AS TYREE Carroll sat in a cell yesterday inside the city's Hall of Corrections, his name went viral.

A video of his arrest April 4 hit more than 55,000 views just a day after its posting to YouTube was first reported by the Daily News.

Meanwhile, police officials released more information on the 22-year-old's encounter with officers that night, including an assertion that 5.3 grams of crack cocaine in his possession had precipitated his brush with the law.

Police, in an official statement, also said that Carroll - who was on probation at the time for a previous drug conviction - fought with the officers and deliberately slammed his head inside a patrol car, prompting an evaluation at a nearby hospital.

He was charged with aggravated assault, simple assault, reckless endangerment and drug offenses.

As Carroll sat in a cell, his grandmother, Nancy Carroll, 75, sat in her East Germantown living room, speaking out for the first time about her grandson and the controversial footage.

"I looked at it, and when I saw the cops beating him, I shut my mind off," Carroll said.

She said she had visited her grandson yesterday in prison. He complained of a swollen ankle and some headaches. But they didn't talk about his arrest - Tyree didn't want to, she said.

"We just talked about him coming home."

To that end, the family has retained criminal-defense attorney Berto Elmore, whose colleague Shaka Johnson will assist him.

"I'm at a loss for words about how I feel," Johnson said as he sat next to Nancy Carroll last night. "There's nothing that you can tell me about what he did that could warrant this type of police response."

John McNesby, the president of Fraternal Order of Police Lodge No. 5, yesterday defended the officers' actions as "typical police work."

"He wasn't going willingly; he was on probation, he had a pocket full of crack, and he didn't want to go back to jail," said McNesby, who added that he saw "nothing troubling" in the footage.

"When cops call for help during an arrest, the person at the other end of the radio doesn't know what they're walking into - if the person has a gun, if they're being shot at - so it's all hands on deck."

The five-minute clip of Carroll's arrest, posted Wednesday to YouTube by Los Angeles blogger Jasmyne Cannick, shows at least a dozen officers punching and kicking Carroll as he lies prone on Locust Avenue near Crowson Street, the block where he lives with his grandmother.

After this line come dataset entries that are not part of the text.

Lemma run_reduce fs p :
  inputs_kept fs -> 0 <= p < n -> (forall i, 0 <= i < nmap -> map_done fs i) ->
  exists fs', DoReduce reducef fs p nmap = Ok fs' /\ inputs_kept fs' /\ reduce_done fs' p /\
    (forall i, 0 <= i -> map_done fs i -> map_done fs' i) /\
    (forall p', reduce_done fs p' -> reduce_done fs' p').
Proof.
  intros Hk Hp Hm. unfold DoReduce.
  rewrite readIntermediate_spec; [|done|intros i Hi%elem_of_seqZ; split; [lia|apply Hm; lia]].
  go_run.
  replace (concat ((fun i => bucket n p (pairs_of i)) <$> seqZ 0 nmap)) with (bucket n p all_pairs)
    by (rewrite all_pairs_concat, bucket_concat, <- list_fmap_compose; done).
  destruct (reduceLines_spec reducef (bucket n p all_pairs)) as (ks & _ & _ & E).
  rewrite E. go_run. eexists. split; [done|].
  assert (forall name, name <> outName p ->
    <[outName p := concat_str (line reducef (go_sort (bucket n p all_pairs)) <$> ks)]> fs !! name
    = fs !! name) as Hother by (intros name Hne; by apply lookup_insert_ne).
  assert (reduce_done (<[outName p := concat_str (line reducef
    (go_sort (bucket n p all_pairs)) <$> ks)]> fs) p) as Hd.
  { eexists. split; [exact E|]. apply lookup_insert_eq. }
  split_and!; [|done| |].
  - intros name Hin. rewrite Hother; [by apply Hk|by apply (ru_out Hrun)].
  - intros i Hi Hd' q Hq. rewrite Hother; [by apply Hd'|by apply interName_outName].
  - intros p' Hd'. destruct (decide (p' = p)) as [->|Hne]; [done|].
    destruct Hd' as (lines & El & Ef). exists lines. split; [done|].
    rewrite Hother; [done|]. intros Eq. by apply outName_inj in Eq.
Qed.

(** ** The invariant of a job *)

(** A task that exists, by number and type. *)
Definition task_id (idx : Z) (ty : string) : Prop :=
  (ty = "map"%string /\ 0 <= idx < nmap) \/ (ty = "reduce"%string /\ 0 <= idx < n).

(** The directory has the results of a task. *)
Definition task_done (fs : FS) (idx : Z) (ty : string) : Prop :=
  if bool_decide (ty = "map"%string) then map_done fs idx else reduce_done fs idx.

(** A reply that hands out a task: a map task of an input file, or a reduce
    task once every map task is completed. *)
Definition good_reply (c : Coordinator) (r : GetTaskReply) : Prop :=
  (TaskType r = "map"%string /\ 0 <= Id r /\ files !! Z.to_nat (Id r) = Some (FileName r) /\
     NReduce r = n) \/
  (TaskType r = "reduce"%string /\ 0 <= Id r < n /\ NMap r = nmap /\ all_completed (mapTasks c)).

Record job_inv (j : Job) : Prop := {
  ji_co : wf_coordinator files n (co j);
  ji_timers : Forall (fun x => task_id x.1 x.2) (timers j);
  ji_armed : forall idx ty t, known (co j) idx ty t -> status t = "in progress"%string ->
    (idx, ty) ∈ timers j;
  ji_assigned : Forall (good_reply (co j)) (assigned j);
  ji_reports : Forall (fun a => task_id (mc_Id a) (mc_TaskType a) /\
    task_done (dir j) (mc_Id a) (mc_TaskType a)) (reports j);
  ji_done : forall idx ty t, known (co j) idx ty t -> status t = "completed"%string ->
    task_done (dir j) idx ty;
  ji_inputs : inputs_kept (dir j);
}.

Lemma known_exists c idx ty :
  wf_coordinator files n c -> task_id idx ty -> exists t, known c idx ty t.
Proof.
  intros [Hm Hr _ _] [[-> Hi]|[-> Hi]].
  - destruct (lookup_lt_is_Some_2 (mapTasks c) (Z.to_nat idx)) as [t Ht].
    { rewrite <- (length_fmap filename), (wt_files _ _ _ Hm). unfold nmap, len in Hi. lia. }
    exists t. left. split_and!; [done|lia|done].
  - destruct (lookup_lt_is_Some_2 (reduceTasks c) (Z.to_nat idx)) as [t Ht].
    { rewrite <- (length_fmap filename), (wt_files _ _ _ Hr), length_replicate. lia. }
    exists t. right. split_and!; [done|lia|done].
Qed.
(* ===== verification/MRApps.v ===== *)
(** * mr-main/mrapps: applications of MapReduce

    The map and reduce functions of credit.go, nocrash.go (crash.go without
    its crashes, which are the steps of a job in which a worker dies) and
    early_exit.go, with what they use of Go's [strings] and [strconv]. *)

From Stdlib Require Import ZArith Lia Ascii.
From stdpp Require Import base numbers strings pretty gmap list sorting.
From S2P Require Import Prelude MRWorker.
Local Open Scope Z_scope.

(** ** strings *)

(** [strings.Split(s, sep)] for a separator of one byte. *)
Fixpoint Split (sep : ascii) (s : string) : list string :=
  match s with
  | EmptyString => [""%string]
  | String c s =>
    if Ascii.eqb c sep then ""%string :: Split sep s
    else match Split sep s with
         | [] => []
         | part :: parts => String c part :: parts
         end
  end.

(** The UTF-8 encodings of the runes [unicode.IsSpace] accepts. *)
Definition spaces : list (list nat) :=
  [[9]; [10]; [11]; [12]; [13]; [32]; [194; 133]; [194; 160]; [225; 154; 128];
   [226; 128; 128]; [226; 128; 129]; [226; 128; 130]; [226; 128; 131]; [226; 128; 132];
   [226; 128; 133]; [226; 128; 134]; [226; 128; 135]; [226; 128; 136]; [226; 128; 137];
   [226; 128; 138]; [226; 128; 168]; [226; 128; 169]; [226; 128; 175]; [226; 129; 159];
   [227; 128; 128]]%nat.

Fixpoint strip_prefix (p s : list nat) : option (list nat) :=
  match p, s with
  | [], _ => Some s
  | a :: p, b :: s => if (a =? b)%nat then strip_prefix p s else None
  | _ :: _, [] => None
  end.

Fixpoint first_some {A B} (f : A -> option B) (l : list A) : option B :=
  match l with
  | [] => None
  | x :: l => match f x with Some y => Some y | None => first_some f l end
  end.

(** Runes at the front are dropped while they are spaces; every rune has at
    least one byte, so [length s] rounds are enough. *)
Fixpoint trim_front (runes : list (list nat)) (fuel : nat) (s : list nat) : list nat :=
  match fuel with
  | O => s
  | S fuel =>
    match first_some (fun p => strip_prefix p s) runes with
    | Some s => trim_front runes fuel s
    | None => s
    end
  end.

(** [strings.TrimSpace]: both ends; the last rune of a string is the one
    whose encoding it ends with. *)
Definition TrimSpace (s : string) : string :=
  let bytes := nat_of_ascii <$> String.list_ascii_of_string s in
  let front := trim_front spaces (length bytes) bytes in
  let back := trim_front (reverse <$> spaces) (length front) (reverse front) in
  String.string_of_list_ascii (ascii_of_nat <$> reverse back).

(** [strings.Join] *)
Fixpoint Join (sep : string) (l : list string) : string :=
  match l with
  | [] => ""
  | [s] => s
  | s :: l => s +:+ sep +:+ Join sep l
  end.

(** [sort.Strings] *)
Definition sort_strings (l : list string) : list string := merge_sort String.le l.

(** ** strconv *)

(** [ParseUint]'s loop in base 10 on 64 bits: [None] on a byte that is no
    digit, the largest value as soon as the number is out of range. *)
Fixpoint parse_digits (n : Z) (s : string) : option Z :=
  match s with
  | EmptyString => Some n
  | String c s =>
    let d := Z.of_nat (nat_of_ascii c) - 48 in
    if (0 <=? d) && (d <=? 9) then
      if (2 ^ 64 - 1) / 10 + 1 <=? n then Some (2 ^ 64 - 1)
      else if 2 ^ 64 - 1 <? n * 10 + d then Some (2 ^ 64 - 1)
      else parse_digits (n * 10 + d) s
    else None
  end.

Definition parse_unsigned (s : string) : option Z :=
  match s with EmptyString => None | _ => parse_digits 0 s end.

(** The value [strconv.Atoi] returns, its error dropped as the code does:
    zero for what is no number, the nearest int for one out of range. *)
Definition Atoi (s : string) : Z :=
  match s with
  | String c rest =>
    if Ascii.eqb c "-" then
      match parse_unsigned rest with Some un => Z.max (- un) (- 2 ^ 63) | None => 0 end
    else
      match parse_unsigned (if Ascii.eqb c "+" then rest else s) with
      | Some un => Z.min un (2 ^ 63 - 1)
      | None => 0
      end
  | EmptyString => 0
  end.

(** ** credit.go *)

Module Credit.
(** The body of the loop over the lines. *)
Definition mapLine (line : string) : list KeyValue :=
  let words := Split "," line in
  if len words <? 4 then []
  else
    let agency := default ""%string (words !! 1%nat) in
    let year := default ""%string (words !! 2%nat) in
    let cScore := TrimSpace (default ""%string (words !! 3%nat)) in
    let creditScore := Atoi cScore in
    if negb (bool_decide (year = "2023"%string)) || (creditScore <=? 400) then []
    else [mkKeyValue agency "1"].

Definition Map (filename contents : string) : list KeyValue :=
  let lines := Split (ascii_of_nat 10) contents in
  concat (mapLine <$> drop 1 lines).

Definition Reduce (key : string) (values : list string) : string :=
  let sum := foldl (fun sum value => wrap64 (sum + Atoi value)) 0 values in
  pretty sum.
End Credit.

(** ** nocrash.go *)

Module NoCrash.
Definition Map (filename contents : string) : list KeyValue :=
  [mkKeyValue "a" filename; mkKeyValue "b" (pretty (Z.of_nat (String.length filename)));
   mkKeyValue "c" (pretty (Z.of_nat (String.length contents))); mkKeyValue "d" "xyzzy"].

Definition Reduce (key : string) (values : list string) : string :=
  Join " " (sort_strings values).
End NoCrash.

(** ** early_exit.go *)

Module EarlyExit.
Definition Map (filename contents : string) : list KeyValue := [mkKeyValue filename "1"].
Definition Reduce (key : string) (values : list string) : string := pretty (len values).
End EarlyExit.

(** ** Lemmas *)

Lemma Split_nonempty sep s : Split sep s <> [].
Proof.
  induction s as [|c s IH]; [done|]. simpl. destruct (Ascii.eqb c sep); [done|].
  by destruct (Split sep s).
Qed.

Lemma wrap64_add x y : wrap64 (wrap64 x + y) = wrap64 (x + y).
Proof.
  unfold wrap64. f_equal.
  replace ((x + 2 ^ 63) mod 2 ^ 64 - 2 ^ 63 + y + 2 ^ 63) with ((x + 2 ^ 63) mod 2 ^ 64 + y) by lia.
  rewrite Zplus_mod_idemp_l. f_equal. lia.
Qed.

(** The sum modulo 2^64. *)
Lemma sum_values s values :
  foldl (fun sum value => wrap64 (sum + Atoi value)) (wrap64 s) values
  = wrap64 (s + foldr (fun value sum => Atoi value + sum) 0 values).
Proof.
  revert s. induction values as [|v values IH]; intros s; simpl; [f_equal; lia|].
  rewrite wrap64_add, IH. f_equal. lia.
Qed.

Lemma Credit_Reduce_sum key values :
  Credit.Reduce key values = pretty (wrap64 (foldr (fun value sum => Atoi value + sum) 0 values)).
Proof. unfold Credit.Reduce. by rewrite (sum_values 0). Qed.

Lemma sort_strings_perm l l' : l ≡ₚ l' -> sort_strings l = sort_strings l'.
Proof.
  intros E. unfold sort_strings. apply (StronglySorted_unique String.le).
  - apply StronglySorted_merge_sort; apply _.
  - apply StronglySorted_merge_sort; apply _.
  - by rewrite !merge_sort_Permutation.
Qed.
(* ===== verification/MRSystem.v ===== *)
(** * mr-main/mrapps: applications that use the operating system

    mtiming.go, rtiming.go, jobcount.go and crash.go look at the processes of
    a job, at its directory and at random numbers.  Their functions are
    programs: trees of system calls, each with what follows every answer.
    Processes run such programs in a shared directory; a label says which
    process makes its next call and how it is answered, so that calls of
    different processes interleave in every order, fail, or never come back
    because the process died. *)

From Stdlib Require Import ZArith Lia Ascii.
From stdpp Require Import base numbers strings pretty gmap list.
From S2P Require Import Prelude MRWorker MRApps.
Local Open Scope Z_scope.

(** What a task returns: [Map] pairs, [Reduce] a line. *)
Inductive output := Pairs (kva : list KeyValue) | Line (s : string).

#[export] Instance output_eq_dec : EqDecision output.
Proof. solve_decision. Defined.

(** ** Programs *)

(** The calls, each with what follows; a boolean answer is [err == nil].
    [LoadCount] and [StoreCount] access the variable [count] of jobcount.go,
    one per process. *)
Inductive prog : Type :=
| Return (r : output)
| Exit
| Getpid (k : Z -> prog)
| LoadCount (k : Z -> prog)
| StoreCount (z : Z) (k : prog)
| WriteFile (name contents : string) (k : bool -> prog)
| OpenDir (k : bool -> prog)
| Readdirnames (limit : option Z) (k : option (list string) -> prog)
| SendSignal0 (pid : Z) (k : bool -> prog)
| Remove (name : string) (k : bool -> prog)
| RandInt (bound : Z) (k : Z -> prog)
| Sleep (k : prog).

(** ** Processes *)

Record proc := mkProc { count : Z; code : prog }.

(** Live processes are in [procs]; [dead] are the pids of those that ended. *)
Record World := mkWorld { files : FS; procs : gmap Z proc; dead : gset Z }.

Inductive response := Success | Failure | Listed (names : list string) | Drawn (z : Z).

(** At most [limit] names of the directory, each once, in any order. *)
Definition lists_dir (fs : FS) (limit : option Z) (names : list string) : bool :=
  bool_decide (NoDup names) && forallb (fun name => bool_decide (is_Some (fs !! name))) names &&
  (len names =? match limit with
                | Some n => Z.min n (Z.of_nat (size fs))
                | None => Z.of_nat (size fs)
                end).

(** The next call of process [pid]: the directory and the process after it.
    [None] when the answer is not one of the call.  Signal 0 reaches a
    positive pid exactly when it is a live process; other pids are groups of
    processes, about which nothing is assumed. *)
Definition exec (w : World) (pid : Z) (p : proc) (r : response) : option (FS * proc) :=
  let go fs m := Some (fs, mkProc (count p) m) in
  match code p, r with
  | Getpid k, Success => go (files w) (k pid)
  | LoadCount k, Success => go (files w) (k (count p))
  | StoreCount z k, Success => Some (files w, mkProc z k)
  | WriteFile name contents k, Success => go (<[name := contents]> (files w)) (k true)
  | WriteFile _ _ k, Failure => go (files w) (k false)
  | OpenDir k, Success => go (files w) (k true)
  | OpenDir k, Failure => go (files w) (k false)
  | Readdirnames limit k, Listed names =>
    if lists_dir (files w) limit names then go (files w) (k (Some names)) else None
  | Readdirnames _ k, Failure => go (files w) (k None)
  | SendSignal0 xpid k, Success =>
    if bool_decide (0 < xpid /\ procs w !! xpid = None) then None else go (files w) (k true)
  | SendSignal0 xpid k, Failure =>
    if bool_decide (0 < xpid /\ is_Some (procs w !! xpid)) then None else go (files w) (k false)
  | Remove name k, Success =>
    if bool_decide (is_Some (files w !! name)) then go (delete name (files w)) (k true) else None
  | Remove _ k, Failure => go (files w) (k false)
  | RandInt bound k, Drawn z => if (0 <=? z) && (z <? bound) then go (files w) (k z) else None
  | Sleep k, Success => go (files w) k
  | _, _ => None
  end.

Inductive label :=
| Begin (pid : Z) (m : prog)
| Run (pid : Z) (r : response)
| Die (pid : Z).

Definition exited (m : prog) : bool := match m with Exit => true | _ => false end.

(** A pid is a positive [pid_t] and is not given to a second process. *)
Definition fresh_pid (w : World) (pid : Z) : bool :=
  (0 <? pid) && (pid <? 2 ^ 31) && bool_decide (pid ∉ dead w).

Definition kill (pid : Z) (w : World) : World :=
  mkWorld (files w) (delete pid (procs w)) ({[pid]} ∪ dead w).

(** [Begin]: a new process starts a task, or a process that finished one
    starts its next. *)
Definition step (l : label) (w : World) : option World :=
  match l with
  | Begin pid m =>
    match procs w !! pid with
    | None => if fresh_pid w pid
              then Some (mkWorld (files w) (<[pid := mkProc 0 m]> (procs w)) (dead w)) else None
    | Some p => match code p with
                | Return _ => Some (mkWorld (files w) (<[pid := mkProc (count p) m]> (procs w)) (dead w))
                | _ => None
                end
    end
  | Run pid r =>
    p ← procs w !! pid;
    '(fs, p) ← exec w pid p r;
    let w := mkWorld fs (<[pid := p]> (procs w)) (dead w) in
    Some (if exited (code p) then kill pid w else w)
  | Die pid => _ ← procs w !! pid; Some (kill pid w)
  end.

Fixpoint run (ls : list label) (w : World) : option World :=
  match ls with
  | [] => Some w
  | l :: ls => w ← step l w; run ls w
  end.

Definition boot (fs : FS) : World := mkWorld fs ∅ ∅.

(** The tasks that were begun. *)
Definition begins (P : prog -> Prop) (l : label) : Prop :=
  match l with Begin _ m => P m | _ => True end.

(** The file a process will remove, following its program up to the next
    file it writes. *)
Fixpoint pending (m : prog) : option string :=
  match m with
  | Return _ | Exit | Getpid _ | WriteFile _ _ _ => None
  | LoadCount k => pending (k 0)
  | StoreCount _ k | Sleep k => pending k
  | OpenDir k => pending (k true)
  | Readdirnames _ k => pending (k (Some []))
  | SendSignal0 _ k => pending (k false)
  | Remove name _ => Some name
  | RandInt _ k => pending (k 0)
  end.

(** What a program can return, whatever its calls answer. *)
Inductive may_return : prog -> output -> Prop :=
| MayReturn r : may_return (Return r) r
| MayGetpid k pid r : may_return (k pid) r -> may_return (Getpid k) r
| MayLoad k z r : may_return (k z) r -> may_return (LoadCount k) r
| MayStore z k r : may_return k r -> may_return (StoreCount z k) r
| MayWrite name contents k b r : may_return (k b) r -> may_return (WriteFile name contents k) r
| MayOpen k b r : may_return (k b) r -> may_return (OpenDir k) r
| MayRead limit k o r : may_return (k o) r -> may_return (Readdirnames limit k) r
| MaySignal pid k b r : may_return (k b) r -> may_return (SendSignal0 pid k) r
| MayRemove name k b r : may_return (k b) r -> may_return (Remove name k) r
| MayRand bound k z r : 0 <= z < bound -> may_return (k z) r -> may_return (RandInt bound k) r
| MaySleep k r : may_return k r -> may_return (Sleep k) r.

(** ** Runs *)

Lemma is_Some_default {A} (d : A) (o : option A) :
  match o with Some _ => true | None => false end = true -> o = Some (default d o).
Proof. by destruct o. Qed.

Lemma world_run_app ls ls' w : run (ls ++ ls') w = (w ← run ls w; run ls' w).
Proof.
  revert w. induction ls as [|l ls IH]; intros w; [done|]. simpl.
  destruct (step l w); [apply IH|done].
Qed.

(** Induction over a run, with what holds of every task that was begun. *)
Lemma world_run_inv (I : World -> Prop) (P : prog -> Prop) ls w w' :
  (forall l w w', I w -> begins P l -> step l w = Some w' -> I w') ->
  Forall (begins P) ls -> I w -> run ls w = Some w' -> I w'.
Proof.
  intros Hs Hls. revert w. induction Hls as [|l ls Hl _ IH]; intros w Hw E; simpl in E.
  - by injection E as <-.
  - destruct (step l w) as [w1|] eqn:E1; [|done]. eapply IH; [by eapply Hs|exact E].
Qed.

Lemma step_run_inv pid r w w' :
  step (Run pid r) w = Some w' -> exists p fs p',
    procs w !! pid = Some p /\ exec w pid p r = Some (fs, p') /\
    ((exited (code p') = false /\ w' = mkWorld fs (<[pid := p']> (procs w)) (dead w)) \/
     (code p' = Exit /\ w' = mkWorld fs (delete pid (procs w)) ({[pid]} ∪ dead w))).
Proof.
  simpl. destruct (procs w !! pid) as [p|]; [|done]. simpl.
  destruct (exec w pid p r) as [[fs p']|] eqn:E; [|done]. simpl. intros [= <-].
  exists p, fs, p'. split; [done|]. split; [done|].
  destruct (code p'); try (left; split; reflexivity).
  right. split; [done|]. unfold kill. simpl. by rewrite delete_insert_eq.
Qed.

(** Processes that ended stay ended. *)
Definition known (w : World) : gset Z := dom (procs w) ∪ dead w.

Record procs_ok (w : World) : Prop := {
  po_range q : q ∈ known w -> 0 < q < 2 ^ 31;
  po_apart q : q ∈ dead w -> procs w !! q = None;
}.

Lemma known_step l w w' : step l w = Some w' -> known w ⊆ known w' /\ dead w ⊆ dead w'.
Proof.
  unfold known. destruct l as [pid m|pid r|pid].
  - simpl. destruct (procs w !! pid) as [p|]; [destruct (code p)|destruct (fresh_pid w pid)];
      intros E; simplify_eq; simpl; set_solver.
  - intros (p & fs & p' & Hp & _ & [[_ ->]|[_ ->]])%step_run_inv; simpl;
      rewrite ?dom_insert_L, ?dom_delete_L; [set_solver|].
    split; [|set_solver]. intros q Hq. destruct (decide (q = pid)); set_solver.
  - simpl. destruct (procs w !! pid) as [p|]; intros E; simplify_eq/=.
    rewrite dom_delete_L. split; [|set_solver]. intros q Hq. destruct (decide (q = pid)); set_solver.
Qed.

Lemma procs_ok_boot fs : procs_ok (boot fs).
Proof. split; [|done]. intros q. unfold known, boot. simpl. set_solver. Qed.

Lemma procs_ok_step l w w' : procs_ok w -> step l w = Some w' -> procs_ok w'.
Proof.
  intros [Hr Ha]. assert (forall pid, is_Some (procs w !! pid) -> 0 < pid < 2 ^ 31) as Hlive.
  { intros pid Hp. apply Hr. unfold known. apply elem_of_union_l. by apply elem_of_dom. }
  assert (forall pid fs, is_Some (procs w !! pid) ->
    procs_ok (mkWorld fs (delete pid (procs w)) ({[pid]} ∪ dead w))) as Hkill.
  { intros pid fs Hp. split; unfold known; simpl.
    - intros q. rewrite dom_delete_L. destruct (decide (q = pid)) as [->|]; [by intros _; apply Hlive|].
      intros Hq. apply Hr. unfold known. set_solver.
    - intros q Hq. destruct (decide (q = pid)) as [->|]; [apply lookup_delete_eq|].
      rewrite lookup_delete_ne by done. apply Ha. set_solver. }
  assert (forall pid fs p, (is_Some (procs w !! pid) \/ fresh_pid w pid = true) -> pid ∉ dead w ->
    procs_ok (mkWorld fs (<[pid := p]> (procs w)) (dead w))) as Hins.
  { intros pid fs p Hp Hd. split; unfold known; simpl.
    - intros q. rewrite dom_insert_L. destruct (decide (q = pid)) as [->|].
      + intros _. destruct Hp as [?|Hf]; [by apply Hlive|].
        unfold fresh_pid in Hf. apply andb_true_iff in Hf as [Hf _]. lia.
      + intros Hq. apply Hr. unfold known. set_solver.
    - intros q Hq. rewrite lookup_insert_ne; [by apply Ha|]. by intros <-. }
  assert (forall pid, is_Some (procs w !! pid) -> pid ∉ dead w) as Hnd.
  { intros pid [p Hp] Hd%Ha. congruence. }
  destruct l as [pid m|pid r|pid].
  - simpl. destruct (procs w !! pid) as [p|] eqn:Hp.
    + destruct (code p); intros E; simplify_eq. apply Hins; eauto.
    + destruct (fresh_pid w pid) eqn:Hf; intros E; simplify_eq. apply Hins; [by right|].
      unfold fresh_pid in Hf. by apply andb_true_iff in Hf as [_ Hf%bool_decide_eq_true].
  - intros (p & fs & p' & Hp & _ & [[_ ->]|[_ ->]])%step_run_inv; [apply Hins|apply Hkill]; eauto.
  - simpl. destruct (procs w !! pid) as [p|] eqn:Hp; intros E; simplify_eq/=. apply Hkill; eauto.
Qed.

(** A process that was known and lives has lived all along. *)
Lemma live_before l w w' q :
  procs_ok w -> step l w = Some w' -> q ∈ known w -> is_Some (procs w' !! q) -> is_Some (procs w !! q).
Proof.
  intros Hw E Hq [p' Hp']. pose proof (procs_ok_step _ _ _ Hw E) as Hw'.
  apply known_step in E as [_ Hd]. apply elem_of_union in Hq as [Hq|Hq]; [by apply elem_of_dom|].
  apply Hd, (po_apart _ Hw') in Hq. congruence.
Qed.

"I'm confident that we have a police chief in this town that takes these matters seriously," Johnson said. "And I'm confident that more details will come out."

In the statement released yesterday, police said the officers approached Carroll just before midnight April 4 for an alleged narcotics violation. A struggle ensued during the arrest, during which Carroll bit two officers, leaving "bleeding bite wounds," the statement said.

Court documents reviewed by the Daily News say that Carroll bit an "Officer Ellis" three times - on his left thigh, right hand and left arm - and an "Officer Middleton" once on his left forearm.

Carroll's family said he admits to biting the officers, but only did so because his breathing was being restricted.

Both officers were taken to a hospital for evaluation, as was Carroll after "intentionally striking his own head against the protective shield" inside a police vehicle, the statement said. None of them was admitted to the hospital.

Also, despite the officers in the footage threatening to tase Carroll, and at least one officer seemingly pointing the weapon at the suspect, Internal Affairs investigators said there was no initial indication that Carroll had been tased.

Reaching a "final determination" of whether the weapon was used is part of the ongoing investigation, as is identifying all of the officers involved.

Johnson said he's eager to see the conclusion of the probe and its explanation for what happened to his client.

"I recognize how dangerous policing can be to law-enforcement professionals," said Johnson, who was an officer in the Atlanta Police Department for 10 years before becoming a lawyer.

"There's no way, in my opinion, that an officer could explain that situation [in the video] - and I don't see what weight having 5 grams of crack, cocaine or marijuana would have," he added.

Johnson said he's not critical of the entire Police Department, and recognizes that the case may involve "a few bad apples."

"You can do your job and be safe doing it without a Tyree Carroll-type of situation," he said.